_AIM OF THE TASK_: Every line of the entries below that mentions "assert" is to be copied out.

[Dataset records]
Lemma rendering_failure_is_reported_witness :
  result fetch_california_data (login_raises LoginError) = Return mock_data
  /\ strict_templates "california_data.html" [("data", mock_data)]
     = Raise UndefinedError
  /\ stdout_answer (login_raises LoginError)
       ("Fatal application error: " ++ exc_str UndefinedError) = Return tt
  /\ result (california_model strict_templates) (login_raises LoginError)
     = Raise InternalServerError.
Proof.
  assert (H : result fetch_california_data (login_raises LoginError)
              = Return mock_data) by (vm_compute; reflexivity).
  assert (Hp : stdout_answer (login_raises LoginError)
                 ("Fatal application error: " ++ exc_str UndefinedError)
               = Return tt) by reflexivity.
  split; [exact H|]. split; [reflexivity|]. split; [exact Hp|].
  pose proof (rendering_failure_is_reported strict_templates
                (login_raises LoginError) mock_data UndefinedError
                H eq_refl eq_refl) as R.
  rewrite Hp in R. exact (proj1 R).
Defined.

Lemma non_Exception_reaches_the_server_witness :
  In (EvRaise KeyboardInterrupt)
     (trace live_pipeline (login_raises KeyboardInterrupt))
  /\ exc_is_Exception KeyboardInterrupt = false
  /\ result (california_model easy_templates) (login_raises KeyboardInterrupt)
     = Raise KeyboardInterrupt.
Proof.
  assert (Hin : In (EvRaise KeyboardInterrupt)
                   (trace live_pipeline (login_raises KeyboardInterrupt)))
    by (simpl; auto).
  split; [exact Hin|]. split; [reflexivity|].
  exact (proj1 (non_Exception_reaches_the_server easy_templates
                  (login_raises KeyboardInterrupt) KeyboardInterrupt
                  Hin eq_refl)).
Defined.

(* ===================================================================== *)
(** ** [preprocess_omi_l3] *)
(* ===================================================================== *)

Section Preprocess.

Let grid_names : list (string * string) :=
  [("phony_dim_0", "lat"); ("phony_dim_1", "lon")].

Example preprocess_raw_granule :
  preprocess_omi_l3 raw_granule
  = Some {| xr_variables :=
              map (fun name => (name, [("time", 1%nat); ("lat", 720%nat);
                                       ("lon", 1440%nat)]))
                  ["ColumnAmountNO2"; "ColumnAmountNO2CloudScreened";
                   "ColumnAmountNO2Trop"; "ColumnAmountNO2TropCloudScreened"];
            xr_coord_names := [] |}.
Proof. reflexivity. Qed.

(** Coordinates are renamed along their dimension and get no [time]. *)
Example preprocess_indexed_granule :
  preprocess_omi_l3 indexed_granule
  = Some {| xr_variables :=
              [ ("phony_dim_0", [("lat", 720%nat)]);
                ("phony_dim_1", [("lon", 1440%nat)]);
                ("ColumnAmountNO2Trop",
                 [("time", 1%nat); ("lat", 720%nat); ("lon", 1440%nat)]) ];
            xr_coord_names := ["phony_dim_0"; "phony_dim_1"] |}.
Proof. reflexivity. Qed.

Lemma has_dim_spec (ds : xr_dataset) (d : string) :
  has_dim ds d = true
  <-> exists v, In v (xr_variables ds) /\ In d (map fst (snd v)).
Proof.
  unfold has_dim, xr_dims. rewrite existsb_exists. split.
  - intros (x & Hin & E). apply String.eqb_eq in E. subst x.
    apply in_flat_map in Hin. exact Hin.
  - intros (v & Hv & Hd). exists d. split; [|apply String.eqb_refl].
    apply in_flat_map. exists v. auto.
Qed.

Lemma has_var_spec (ds : xr_dataset) (name : string) :
  has_var ds name = true <-> In name (map fst (xr_variables ds)).
Proof.
  unfold has_var. rewrite existsb_exists, in_map_iff. split.
  - intros (v & Hv & E). apply String.eqb_eq in E. exists v. auto.
  - intros (v & E & Hv). exists v. split; [exact Hv|].
    rewrite E. apply String.eqb_refl.
Qed.

Lemma rename_by_not_phony (d : string) :
  rename_by grid_names d <> "phony_dim_0"
  /\ rename_by grid_names d <> "phony_dim_1".
Proof.
  unfold rename_by, grid_names. cbn [find fst snd].
  destruct (String.eqb_spec "phony_dim_0" d) as [<-|H0];
    [split; discriminate|].
  destruct (String.eqb_spec "phony_dim_1" d) as [<-|H1];
    [split; discriminate|].
  split; congruence.
Qed.

Lemma xr_shape_rename_var (mapping : list (string * string))
    (v : string * xr_variable) :
  xr_shape (rename_var mapping v) = xr_shape v.
Proof.
  unfold xr_shape, rename_var. cbn [snd]. rewrite map_map.
  apply map_ext. reflexivity.
Qed.

Lemma fst_expand_var (ds : xr_dataset) (d : string) (v : string * xr_variable) :
  fst (expand_var ds d v) = fst v.
Proof.
  unfold expand_var.
  destruct (String.eqb (fst v) d); [reflexivity|].
  destruct (is_coord ds (fst v)); reflexivity.
Qed.

(** A name on the list of the coordinates is a coordinate, and a coordinate
    that is a variable is on the list that the next dataset gets. *)
Lemma listed_is_coord (ds : xr_dataset) (name : string) :
  In name (xr_coord_names ds) -> is_coord ds name = true.
Proof.
  intros H. unfold is_coord. apply orb_true_iff. left.
  apply existsb_exists. exists name. split; [exact H | apply String.eqb_refl].
Qed.

Lemma coord_is_listed (ds : xr_dataset) (name : string) :
  is_coord ds name = true -> In name (map fst (xr_variables ds)) ->
  In name (coord_names ds).
Proof. intros Hc Hv. apply filter_In. auto. Qed.

Lemma index_is_coord (ds : xr_dataset) (v : string * xr_variable) :
  In v (xr_variables ds) -> is_index v = true -> is_coord ds (fst v) = true.
Proof.
  intros Hv Hi. unfold is_coord. apply orb_true_iff. right.
  apply existsb_exists. exists v. split; [exact Hv|].
  rewrite String.eqb_refl. exact Hi.
Qed.

Lemma filter_map_fst (g : string * xr_variable -> string * xr_variable)
    (q : string -> bool) (l : list (string * xr_variable)) :
  (forall v, fst (g v) = fst v) ->
  filter (fun v => q (fst v)) (map g l) = map g (filter (fun v => q (fst v)) l).
Proof.
  intros Hg. induction l as [|v l IH]; [reflexivity|].
  cbn [map filter]. rewrite Hg. destruct (q (fst v)); cbn [map]; rewrite IH;
    reflexivity.
Qed.

Lemma filter_absent (name : string) (l : list (string * xr_variable)) :
  existsb (fun v => String.eqb (fst v) name) l = false ->
  filter (fun v => negb (String.eqb (fst v) name)) l = l.
Proof.
  induction l as [|v l IH]; [reflexivity|].
  cbn [existsb filter]. intros H. apply orb_false_iff in H.
  destruct H as [Hv Hl]. rewrite Hv, (IH Hl). reflexivity.
Qed.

_RESULT FOR THIS TASK_:
  assert (H : result fetch_california_data (login_raises LoginError)
  assert (Hp : stdout_answer (login_raises LoginError)
  assert (Hin : In (EvRaise KeyboardInterrupt)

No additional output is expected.